[vol. 1] 36. Berebut Perhatian
Perasaan orang siapa yang tahu jika tidak diucapkan?
***
Tepat pukul 07.00, orang-orang sudah ramai memenuhi halaman depan Universitas Nusa. Baik penyelenggara acara, panitia, atau pun para relawan, semua sudah berkumpul dengan barang bawaan masing-masing. Sebagian ada yang masih mempersiapkan segala sesuatu yang dibutuhkan di sana untuk disumbangkan.
Sebagian lagi ada yang saling tunggu, berdiri mengelilingi bus pariwisata, ada juga yang sedang menyusun bawaan-bawaan besar yang nantinya akan dimasukkan ke dalam bagasi bus. Sedangkan sebagian sisanya ada yang sudah masuk ke dalam bus. Kalau yang terakhir itu biasanya mahasiswa tingkat pertama, yang memang belum waktunya untuk diberi kepercayaan banyak-banyak. Karena dengan mereka bersedia untuk mengikuti program ini saja sebetulnya sudah bagus.
"Sa, tas-tas besar ini isinya baju-baju. Tolong kamu susun di dalam bagasi, ya. Sekalian sama yang kardus-kardus besar itu, nanti disusun di atasnya. Soalnya isinya indomie sama bahan-bahan sembako, jadi jangan sampai ketindih-tindihan di bawah. Oke?" titah Galen pada Sakura, sebagai salah satu penanggungjawab kegiatan.
Sakura mengangguk, sigap. "Oke, Kak."
Dengan cekatan Sakura juga langsung menjalankan apa yang diminta Galen.
"Bima, Rara, Suci, Anton, lo bantu Sakura, ya. Flo, lo absen siapa-siapa aja yang udah dateng, dan yang belum dateng. Gue, Angkasa, sama panitia yang lain mau urus anggaran dulu. Bisa, kan?" Kali ini Galen bicara pada Flora, setelah Bima, Rara, Suci, dan Anton sudah menjalankan tugasnya sama seperti Sakura.

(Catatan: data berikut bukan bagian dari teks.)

(** ** The date filter *)

Lemma date_keep_iff (from_date to_date : option datetime) (q : Question) :
  date_keep from_date to_date q = true
  <-> (from_date = None /\ to_date = None)
      \/ exists d, parse_timestamp (q_timestamp q) = Some d
                   /\ (forall f, from_date = Some f -> dt_lt d f = false)
                   /\ (forall t, to_date = Some t -> dt_lt t d = false).
Proof.
  unfold date_keep. split.
  - destruct from_date as [f|], to_date as [t|]; simpl;
      try (intros _; left; split; reflexivity);
      destruct (parse_timestamp (q_timestamp q)) as [d|]; try discriminate;
      intros H; right; exists d; (split; [reflexivity |]).
    + destruct (dt_lt d f) eqn:Ef; [discriminate |].
      destruct (dt_lt t d) eqn:Et; [discriminate |].
      split; intros ? [= <-]; assumption.
    + destruct (dt_lt d f) eqn:Ef; [discriminate |].
      split; [intros ? [= <-]; assumption | intros ? [=]].
    + destruct (dt_lt t d) eqn:Et; [discriminate |].
      split; [intros ? [=] | intros ? [= <-]; assumption].
  - intros [[-> ->] | (d & Hd & Hf & Ht)]; [reflexivity |].
    rewrite Hd.
    destruct from_date as [f|], to_date as [t|]; simpl; try reflexivity.
    + rewrite (Hf f eq_refl), (Ht t eq_refl). reflexivity.
    + rewrite (Hf f eq_refl). reflexivity.
    + rewrite (Ht t eq_refl). reflexivity.
Qed.

(** ** The timestamp parser *)

Example parse_padded : parse_timestamp (Some "01/09/2023") = Some (mkdatetime 2023 1 9 0 0 0 0).
Proof. vm_compute. reflexivity. Qed.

Tapi mendadak raut wajah Flora berubah tidak enak. "Sori, gue bantuin nyusun barang-barang aja, deh, Len. Gue banyak yang nggak kenal soalnya. Mager juga kalau mesti nanya satu-satu, ribet."

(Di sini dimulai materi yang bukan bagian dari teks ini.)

Lemma loading_ignores_entry_order_witness :
  ComicBook_from_file column_open column_convert (ZipFile sample_archive)
    sample_fs
  = ComicBook_from_file column_open column_convert
      (ZipFile [(lit "a.txt", []); (lit "b.jpg", [Byte.x01; Byte.x02])])
      sample_fs
  /\ ComicBook_from_file column_open column_convert (RarFile sample_archive)
       sample_fs
     = ComicBook_from_file column_open column_convert
         (RarFile [(lit "a.txt", []); (lit "b.jpg", [Byte.x01; Byte.x02])])
         sample_fs.
Proof.
  apply (@loading_ignores_entry_order RGB Bytes column_open column_convert
           sample_archive
           [(lit "a.txt", []); (lit "b.jpg", [Byte.x01; Byte.x02])]
           sample_fs).
  - apply perm_swap.
  - exact sample_names_distinct.
Defined.

Lemma loaded_pages_ascend_witness :
  let book := mkBook [mkPage (mkImage 30 (repeat (repeat (grey Byte.x00) 30) 30
                                           ++ repeat (repeat (grey Byte.xff) 30) 30
                                           ++ repeat (repeat (grey Byte.x00) 30) 30))
                        (lit "p1.jpg");
                      mkPage (mkImage 30 (repeat (repeat (grey Byte.x00) 30) 30))
                        (lit "p2.jpg")] in
  StronglySorted (fun x y => str_leb x y = true)
    (map (@filename RGB) (pages book))
  /\ (NoDup (namelist comic_archive) ->
      NoDup (map (@filename RGB) (pages book))).
Proof.
  apply (@loaded_pages_ascend RGB Bytes column_open tiles_convert
           comic_archive _ comic_fs).
  vm_compute. reflexivity.
Defined.

Lemma other_exception_aborts_load_witness :
  exists e',
    ComicBook_from_file column_open strict_convert
      (ZipFile [(lit "a.jpg", [Byte.x01]); (lit "c.jpg", [Byte.x00])])
      sample_fs
    = Raise e'.
Proof.
  apply (@other_exception_aborts_load RGB Bytes column_open strict_convert
           [(lit "a.jpg", [Byte.x01]); (lit "c.jpg", [Byte.x00])]
           (lit "c.jpg") sample_fs
           (OSError (lit "image file is truncated"))).
  - simpl. auto.
  - reflexivity.
  - right. exists [Byte.x00]. split; reflexivity.
Defined.

Lemma zip_save_appends_pages_in_order_witness :
  (let written :=
     sample_archive
     ++ map (fun page => (filename page, column_encode (image page)))
          (pages pair_book) in
   exists fs',
     ComicBook_save column_encode pair_book
       (ZipFileW (lit "in.cbz") sample_archive) sample_fs
     = (fs', ZipFileW (lit "in.cbz") written, Ok tt)
     /\ fs' (lit "in.cbz") = Some (Zip, written)
     /\ forall q, q <> lit "in.cbz" -> fs' q = sample_fs q)
  /\ (pages pair_book <> [] ->
      ComicBook_save column_encode pair_book (ZipFile sample_archive)
        sample_fs
      = (sample_fs, ZipFile sample_archive,
         Raise (ValueError (lit "write() requires mode 'w', 'x', or 'a'")))).
Proof.
  apply (@zip_save_appends_pages_in_order RGB column_encode pair_book
           sample_archive (lit "in.cbz") sample_fs).
  by_computation.
Defined.

Lemma failed_save_leaves_partial_archive_witness :
  exists msg,
    ComicBook_save column_encode mixed_book (PathArg out_cbz) sample_fs
    = (fs_write sample_fs (path_str out_cbz)
         (Zip, map (fun page => (filename page, column_encode (image page)))
                 [mkPage tile (lit "a.jpg")]
               ++ [(lit "a.png", [])]),
       PathArg out_cbz, Raise (ValueError msg)).
Proof.
  apply (@failed_save_leaves_partial_archive RGB column_encode mixed_book
           [mkPage tile (lit "a.jpg")] [mkPage tile (lit "b.jpg")]
           (mkPage tile (lit "a.png")) out_cbz sample_fs).
  - reflexivity.
  - by_computation.
  - reflexivity.
  - reflexivity.
Defined.

Lemma saved_book_loads_sorted_witness :
  let book := mkBook [mkPage tile (lit "b.jpg"); mkPage tile (lit "a.jpg")] in
  exists fs' book',
    ComicBook_save column_encode book (PathArg out_cbz) sample_fs
    = (fs', PathArg out_cbz, Ok tt)
    /\ ComicBook_from_file column_open column_convert (PathArg out_cbz) fs'
       = Ok book'
    /\ map (@filename RGB) (pages book')
       = sorted [lit "b.jpg"; lit "a.jpg"].
Proof.
  apply (@saved_book_loads_sorted RGB Bytes column_open column_convert
           column_encode
           (mkBook [mkPage tile (lit "b.jpg"); mkPage tile (lit "a.jpg")])
           out_cbz sample_fs).
  - reflexivity.
  - by_computation.
  - repeat constructor; eexists; vm_compute; reflexivity.
Defined.

Lemma book_split_returns_or_raises_IndexError_witness :
  let book := mkBook [mkPage tile (lit "a.jpg"); mkPage tile (lit "cover")] in
  (Forall (fun page =>
             cells (panel_grid luma_rgb (image page)) <> [] ->
             dotted (filename page)) (pages book) ->
   exists book', ComicBook_split_panels luma_rgb book = Ok book')
  /\ (Exists (fun page =>
                cells (panel_grid luma_rgb (image page)) <> []
                /\ ~ dotted (filename page)) (pages book) ->
      ComicBook_split_panels luma_rgb book = Raise IndexError).
Proof.
  apply (@book_split_returns_or_raises_IndexError RGB luma_rgb
           (mkBook [mkPage tile (lit "a.jpg"); mkPage tile (lit "cover")])).
  repeat constructor; exact wf_tile.
Defined.

Lemma split_book_is_saved_whole_witness :
  let panels := map (fun page => (filename page, column_encode (image page)))
                  (pages pair_split) in
  Forall (fun page => jpeg_named (filename page) = true) (pages pair_split)
  /\ save_pages column_encode (pages pair_split) sample_archive
     = (sample_archive ++ panels, Ok tt)
  /\ (suffix out_cbz = lit ".cbz" ->
      ComicBook_save column_encode pair_split (PathArg out_cbz) sample_fs
      = (fs_write sample_fs (path_str out_cbz) (Zip, panels),
         PathArg out_cbz, Ok tt)).
Proof.
  apply (@split_book_is_saved_whole RGB luma_rgb pair_book pair_split
           column_encode sample_archive out_cbz sample_fs).
  - by_computation.
  - vm_compute. reflexivity.
Defined.

Lemma main_writes_the_split_book_witness :
  exists book panels,
    ComicBook_from_file column_open tiles_convert (PathArg comic_cbr) comic_fs
    = Ok book
    /\ ComicBook_split_panels luma_rgb book = Ok panels
    /\ main luma_rgb column_open tiles_convert tiles_encode
         comic_cbr out_cbz comic_fs
       = (fs_write comic_fs (path_str out_cbz)
            (Zip, map (fun page => (filename page, tiles_encode (image page)))
                    (pages panels)),
          Ok tt).
Proof.
  apply (@main_writes_the_split_book RGB luma_rgb Bytes column_open
           tiles_convert tiles_encode comic_cbr out_cbz Rar comic_archive
           comic_fs).
  - reflexivity.
  - reflexivity.
  - reflexivity.
  - repeat constructor; eexists; vm_compute; reflexivity.
  - intros name img Hin D I.
    destruct Hin as [<-|[<-|[<-|[]]]].
    + vm_compute in I. injection I as <-.
      split; [by_computation|]. split; [|reflexivity].
      unfold dotted. simpl. auto.
    + vm_compute in I. injection I as <-.
      split; [by_computation|]. split; [|reflexivity].
      unfold dotted. simpl. auto.
    + vm_compute in D. discriminate.
Defined.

Galen berdecak. Ia lupa kalau di angkatannya Flora memang terkenal sebagai salah satu dari antara sekian orang yang paling malas banyak berinteraksi dengan orang asing, apalagi yang tidak dikenalnya sama sekali. Maka dari itu wajar saja kalau Galen sebetulnya agak heran ketika tiba-tiba melihat Flora datang dan mau mengikuti kegiatan sosial semacam ini.
"Gini, deh, Suci!" Galen memanggil Suci. Sampai saat yang dipanggil menghampiri, Galen melanjutkan lagi, "Ci, lo yang urus absensi, biar si Flora yang bantu nyusun di sana. Nggak apa-apa kan?"
"Nggak apa-apa, Kak."
Suci menurut, sementara Flora tersenyum puas. Setelahnya mereka berdua segera menjalankan tugas masing-masing. Suci mengambil alih absensi di tangan Galen, dan Flora langsung mendekati Sakura sembil ikut membantu menyusun barang-barang. Ya, memang ada hal lain yang membuat Flora mau tidak mau, suka tidak suka harus mengikuti kegiatan bakti sosial ini.

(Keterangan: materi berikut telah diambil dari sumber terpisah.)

Definition purchase_of_group
    (g : (purchase * purchase_price) * list (purchase * purchase_price))
    : option ps_row :=
  q ← sql_sum (map (λ r, p_Quantity r.1) (members g));
  d ← sql_sum (map (λ r, p_Dollars r.1) (members g));
  Some {| ps_VendorNumber := p_VendorNumber g.1.1;
          ps_VendorName := p_VendorName g.1.1;
          ps_Brand := p_Brand g.1.1;
          ps_Description := p_Description g.1.1;
          ps_PurchasePrice := p_PurchasePrice g.1.1;
          ps_ActualPrice := pp_Price g.1.2;
          ps_Volume := pp_Volume g.1.2;
          ps_TotalPurchaseQuantity := q;
          ps_TotalPurchaseDollars := d |}.

Definition PurchaseSummary (db : database) : option (list ps_row) :=
  mapM purchase_of_group
    (group_by (λ a b, same_keys (purchase_key a) (purchase_key b))
       (priced_purchases db)).

(** SalesSummary: FROM Sales GROUP BY VendorNo, Brand *)
Definition sales_key (s : sale) : list value := [s_VendorNo s; s_Brand s].

Definition sales_of_group (g : sale * list sale) : option ss_row :=
  q ← sql_sum (map s_SalesQuantity (members g));
  d ← sql_sum (map s_SalesDollars (members g));
  p ← sql_sum (map s_SalesPrice (members g));
  t ← sql_sum (map s_ExciseTax (members g));
  Some {| ss_VendorNo := s_VendorNo g.1;
          ss_Brand := s_Brand g.1;
          ss_TotalSalesQuantity := q;
          ss_TotalSalesDollars := d;
          ss_TotalSalesPrice := p;
          ss_TotalExciseTax := t |}.

Definition SalesSummary (db : database) : option (list ss_row) :=
  mapM sales_of_group
    (group_by (λ a b, same_keys (sales_key a) (sales_key b)) (Sales db)).

(** ON ps.VendorNumber = ss.VendorNo AND ps.Brand = ss.Brand *)
Definition on_sales (ps : ps_row) (ss : ss_row) : bool :=
  sql_eq (ps_VendorNumber ps) (ss_VendorNo ss) &&
  sql_eq (ps_Brand ps) (ss_Brand ss).

(** ON ps.VendorNumber = fs.VendorNumber *)
Definition on_freight (l : ps_row * option ss_row) (fs : fs_row) : bool :=
  sql_eq (ps_VendorNumber l.1) (fs_VendorNumber fs).

Definition from_ss (f : ss_row → value) (o : option ss_row) : value :=
  match o with Some ss => f ss | None => Null end.

Definition from_fs (f : fs_row → value) (o : option fs_row) : value :=
  match o with Some fs => f fs | None => Null end.

(** The SELECT list of the outer query. *)
Definition select_row (j : (ps_row * option ss_row) * option fs_row)
    : summary_row :=
  let ps := j.1.1 in
  {| VendorNumber := ps_VendorNumber ps;
     VendorName := ps_VendorName ps;
     Brand := ps_Brand ps;
     Description := ps_Description ps;
     PurchasePrice := ps_PurchasePrice ps;
     ActualPrice := ps_ActualPrice ps;
     Volume := ps_Volume ps;
     TotalPurchaseQuantity := ps_TotalPurchaseQuantity ps;
     TotalPurchaseDollars := ps_TotalPurchaseDollars ps;
     TotalSalesQuantity := from_ss ss_TotalSalesQuantity j.1.2;
     TotalSalesDollars := from_ss ss_TotalSalesDollars j.1.2;
     TotalSalesPrice := from_ss ss_TotalSalesPrice j.1.2;
     TotalExciseTax := from_ss ss_TotalExciseTax j.1.2;
     FreightCost := from_fs fs_FreightCost j.2 |}.

(** FROM PurchaseSummary ps LEFT JOIN SalesSummary ss ... LEFT JOIN
    FreightSummary fs ... ORDER BY ps.TotalPurchaseDollars DESC *)
Definition summary_query (db : database) : option (list summary_row) :=
  fs ← FreightSummary db;
  ps ← PurchaseSummary db;
  ss ← SalesSummary db;
  Some (order_by_desc TotalPurchaseDollars
          (map select_row
             (left_join on_freight (left_join on_sales ps ss) fs))).
End SummaryQuery.

(* ===================================================================== *)
(** * Part II: pandas tables, the Python store and [clean_data]           *)
(* ===================================================================== *)

(** ** Doubles and 64-bit integers as NumPy computes with them *)

Definition fsub : spec_float → spec_float → spec_float := SFsub 53 1024.
Definition fmul : spec_float → spec_float → spec_float := SFmul 53 1024.
Definition fdiv : spec_float → spec_float → spec_float := SFdiv 53 1024.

"Lo nggak lupa kan sama misi dari Lola?" ucap Flora dengan sedikit berbisik sambil tetap melakukan tugasnya.
Sakura berhenti sejenak. Dengan mengangkat sebelah alisnya ia bertanya, "Emang kenapa? Ada urusannya sama lo?"
"Jelas ada. Asal lo tau, ya, gue harus terpaksa ikut kegiatan beginian gara-gara lo dan misi lo itu. Lola minta gue buat awasi lo, supaya lo nggak ngebuang-buang kesempatan lagi kayak yang lo mau lakuin waktu birthday party-nya Angkasa. Sekaligus buat mastiin, kalau lo memanfaatkan tiap detiknya kesempatan yang lo punya."
"Sebenernya lo nggak perlu ngawasin gue," timpal Sakura, enteng, yang kemudian kembali lanjut menyusun. "Karena gue tau betul apa yang harus gue lakuin sekarang."
"That sounds good. But fyi, misi ini, tuh, penting banget bagi Lola. Jadi alesan utama gue di sini buat bantu temen gue untuk memperlancar semuanya. Dan lo sendiri juga butuh uang itu secepatnya, kan?"
"Iya. Gue pasti menjalankan semuanya. Cuma aja gue butuh waktu aja. Karena cowok yang kayak Angkasa itu nggak bisa ditaklukin pake cara yang biasa-biasa aja. Atau yang lempeng-lempeng aja. Jadi―"
"Angkasa!"
Suara seseorang yang memekik nama Angkasa, seseorang yang sedang menjadi bahan perbincangan saat ini, seketika membuat Sakura maupun Flora melebarkan mata mereka dan langsung menoleh ke sumber suara.
Tidak lama dari itu terlihat Putra berjalan menyambangi Angkasa yang entah sejak kapan tahu-tahu saja sudah berdiri tepat di dekat pintu masuk bus bagian belakang, yang tidak jauh dari posisi mereka berdiri.
"Mati lo, kalau sampai dia denger semuanya!" tekan Flora kemudian.
💕
Di saat hampir semua sudah duduk menempati kursi masing-masing di dalam bus, Sakura baru naik usai sebelumnya sempat bertelepon dulu dengan Pita, paska memastikan ibunya sudah makan dan minum obat terlebih dahulu.
Dengan pandangan yang berkeliling mencari tempat duduk yang kosong, Sakura berdiri beberapa saat di dekat kursi pengemudi. Tapi Sakura lihat tidak ada yang kosong. Hampir semua sudah terduduki dan terisi sebuah tas yang menandakan sudah ada penghuninya.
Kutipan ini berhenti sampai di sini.